**Work order:**
For the records below, output each line exactly as it appears, from the first through the line with "triple [] c".

....

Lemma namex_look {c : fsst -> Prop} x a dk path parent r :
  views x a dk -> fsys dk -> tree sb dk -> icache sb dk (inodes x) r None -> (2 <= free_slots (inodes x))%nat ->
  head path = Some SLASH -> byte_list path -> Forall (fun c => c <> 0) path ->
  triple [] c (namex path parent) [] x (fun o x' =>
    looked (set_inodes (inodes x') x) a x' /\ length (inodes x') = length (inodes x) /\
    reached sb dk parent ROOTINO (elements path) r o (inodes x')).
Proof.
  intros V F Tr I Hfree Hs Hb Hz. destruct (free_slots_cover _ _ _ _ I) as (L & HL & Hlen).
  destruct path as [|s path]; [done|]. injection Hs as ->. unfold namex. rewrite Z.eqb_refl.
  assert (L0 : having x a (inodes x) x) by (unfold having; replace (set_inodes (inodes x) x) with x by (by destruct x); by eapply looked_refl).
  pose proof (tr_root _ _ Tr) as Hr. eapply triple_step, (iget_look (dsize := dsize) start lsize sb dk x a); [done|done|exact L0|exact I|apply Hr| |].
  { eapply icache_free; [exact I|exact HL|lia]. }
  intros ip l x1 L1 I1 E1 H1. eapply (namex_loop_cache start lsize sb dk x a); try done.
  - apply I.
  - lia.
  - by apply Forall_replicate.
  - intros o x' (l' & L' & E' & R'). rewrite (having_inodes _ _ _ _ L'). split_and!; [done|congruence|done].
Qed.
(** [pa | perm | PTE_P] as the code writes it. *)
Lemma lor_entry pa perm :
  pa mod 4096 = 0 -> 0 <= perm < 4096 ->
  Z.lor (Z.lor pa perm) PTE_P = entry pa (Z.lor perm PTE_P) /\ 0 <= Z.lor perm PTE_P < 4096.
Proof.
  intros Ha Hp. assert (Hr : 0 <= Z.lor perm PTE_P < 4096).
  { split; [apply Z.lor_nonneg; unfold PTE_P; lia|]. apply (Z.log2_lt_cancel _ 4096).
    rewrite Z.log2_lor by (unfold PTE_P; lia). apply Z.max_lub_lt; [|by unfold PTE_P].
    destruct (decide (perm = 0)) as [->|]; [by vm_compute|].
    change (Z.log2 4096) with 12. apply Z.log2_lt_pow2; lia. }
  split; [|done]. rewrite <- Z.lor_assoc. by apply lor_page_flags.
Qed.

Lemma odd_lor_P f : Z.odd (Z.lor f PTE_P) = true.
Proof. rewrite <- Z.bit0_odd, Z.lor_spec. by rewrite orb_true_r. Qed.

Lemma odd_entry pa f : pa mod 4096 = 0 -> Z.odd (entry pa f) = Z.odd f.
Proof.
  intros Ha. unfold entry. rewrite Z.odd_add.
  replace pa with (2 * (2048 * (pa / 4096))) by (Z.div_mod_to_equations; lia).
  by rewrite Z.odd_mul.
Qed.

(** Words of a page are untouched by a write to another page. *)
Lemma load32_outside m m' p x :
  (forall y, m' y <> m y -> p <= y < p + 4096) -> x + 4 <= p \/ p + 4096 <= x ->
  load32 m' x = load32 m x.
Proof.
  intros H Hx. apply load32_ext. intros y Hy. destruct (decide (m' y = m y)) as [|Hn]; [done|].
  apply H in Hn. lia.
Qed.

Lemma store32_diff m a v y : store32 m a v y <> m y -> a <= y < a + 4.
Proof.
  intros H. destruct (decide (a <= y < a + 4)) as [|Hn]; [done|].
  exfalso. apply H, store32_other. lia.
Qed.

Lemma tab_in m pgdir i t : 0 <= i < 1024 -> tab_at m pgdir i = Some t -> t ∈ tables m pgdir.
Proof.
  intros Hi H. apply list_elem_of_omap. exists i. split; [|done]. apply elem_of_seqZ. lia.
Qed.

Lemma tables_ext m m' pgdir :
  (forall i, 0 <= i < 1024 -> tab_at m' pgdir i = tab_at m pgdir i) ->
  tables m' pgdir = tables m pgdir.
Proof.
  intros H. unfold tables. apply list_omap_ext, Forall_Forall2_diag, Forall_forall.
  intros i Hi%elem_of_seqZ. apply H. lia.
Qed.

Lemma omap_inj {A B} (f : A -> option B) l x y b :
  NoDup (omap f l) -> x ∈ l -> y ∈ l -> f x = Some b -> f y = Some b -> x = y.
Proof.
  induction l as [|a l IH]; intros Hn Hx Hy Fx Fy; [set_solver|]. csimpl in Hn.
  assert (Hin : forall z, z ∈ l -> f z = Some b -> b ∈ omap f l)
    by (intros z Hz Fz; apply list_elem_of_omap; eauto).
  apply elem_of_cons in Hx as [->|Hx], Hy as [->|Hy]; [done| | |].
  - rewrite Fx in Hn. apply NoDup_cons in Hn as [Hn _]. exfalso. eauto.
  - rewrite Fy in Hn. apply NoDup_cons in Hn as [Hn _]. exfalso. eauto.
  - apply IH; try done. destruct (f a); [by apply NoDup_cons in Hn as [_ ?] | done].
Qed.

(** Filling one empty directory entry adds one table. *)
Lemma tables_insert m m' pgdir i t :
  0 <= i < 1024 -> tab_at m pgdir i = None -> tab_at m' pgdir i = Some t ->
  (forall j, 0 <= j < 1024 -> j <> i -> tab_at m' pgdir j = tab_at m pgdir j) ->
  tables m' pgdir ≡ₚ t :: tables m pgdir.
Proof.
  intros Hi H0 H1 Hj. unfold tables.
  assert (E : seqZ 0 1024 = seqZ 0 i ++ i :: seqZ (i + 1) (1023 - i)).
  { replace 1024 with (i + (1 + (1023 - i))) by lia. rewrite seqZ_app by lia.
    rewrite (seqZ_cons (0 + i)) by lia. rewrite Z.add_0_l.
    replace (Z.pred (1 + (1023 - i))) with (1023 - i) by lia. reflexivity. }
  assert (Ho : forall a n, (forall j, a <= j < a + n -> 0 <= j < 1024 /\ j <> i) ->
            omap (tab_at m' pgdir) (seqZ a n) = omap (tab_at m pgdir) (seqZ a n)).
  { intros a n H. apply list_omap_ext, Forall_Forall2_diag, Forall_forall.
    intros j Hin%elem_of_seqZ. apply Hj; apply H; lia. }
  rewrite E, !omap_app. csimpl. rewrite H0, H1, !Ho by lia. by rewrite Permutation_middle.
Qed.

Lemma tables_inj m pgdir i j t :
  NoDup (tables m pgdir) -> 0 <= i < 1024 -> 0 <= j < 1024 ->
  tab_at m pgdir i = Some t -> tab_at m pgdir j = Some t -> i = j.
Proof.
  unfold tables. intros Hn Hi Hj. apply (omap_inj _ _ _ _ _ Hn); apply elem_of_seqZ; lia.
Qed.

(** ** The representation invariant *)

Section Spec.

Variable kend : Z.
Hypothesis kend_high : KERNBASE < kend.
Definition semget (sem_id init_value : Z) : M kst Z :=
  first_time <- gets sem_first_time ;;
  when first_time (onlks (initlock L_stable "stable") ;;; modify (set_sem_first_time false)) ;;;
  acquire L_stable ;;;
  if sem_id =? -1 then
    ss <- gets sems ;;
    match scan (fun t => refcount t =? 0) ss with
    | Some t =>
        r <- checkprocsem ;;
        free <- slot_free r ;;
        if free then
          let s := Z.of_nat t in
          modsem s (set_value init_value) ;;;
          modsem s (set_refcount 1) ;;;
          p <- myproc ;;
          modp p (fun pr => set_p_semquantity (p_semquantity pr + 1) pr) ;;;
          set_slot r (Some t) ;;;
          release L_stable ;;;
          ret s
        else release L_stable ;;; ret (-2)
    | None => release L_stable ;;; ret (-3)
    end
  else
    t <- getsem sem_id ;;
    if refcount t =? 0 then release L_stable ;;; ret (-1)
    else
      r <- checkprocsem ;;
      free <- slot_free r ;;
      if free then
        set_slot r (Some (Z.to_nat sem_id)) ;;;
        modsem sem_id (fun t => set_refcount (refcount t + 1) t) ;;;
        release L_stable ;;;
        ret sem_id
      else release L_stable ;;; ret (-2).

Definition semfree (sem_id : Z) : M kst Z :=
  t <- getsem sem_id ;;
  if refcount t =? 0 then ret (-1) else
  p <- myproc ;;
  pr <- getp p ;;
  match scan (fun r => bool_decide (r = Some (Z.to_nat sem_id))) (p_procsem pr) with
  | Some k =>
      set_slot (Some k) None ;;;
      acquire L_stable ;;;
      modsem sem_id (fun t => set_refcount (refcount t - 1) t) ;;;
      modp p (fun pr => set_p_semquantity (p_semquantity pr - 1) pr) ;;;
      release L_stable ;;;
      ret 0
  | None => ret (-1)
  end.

....

**Result for this exercise:**
Lemma namex_look {c : fsst -> Prop} x a dk path parent r :
  views x a dk -> fsys dk -> tree sb dk -> icache sb dk (inodes x) r None -> (2 <= free_slots (inodes x))%nat ->
  head path = Some SLASH -> byte_list path -> Forall (fun c => c <> 0) path ->
  triple [] c (namex path parent) [] x (fun o x' =>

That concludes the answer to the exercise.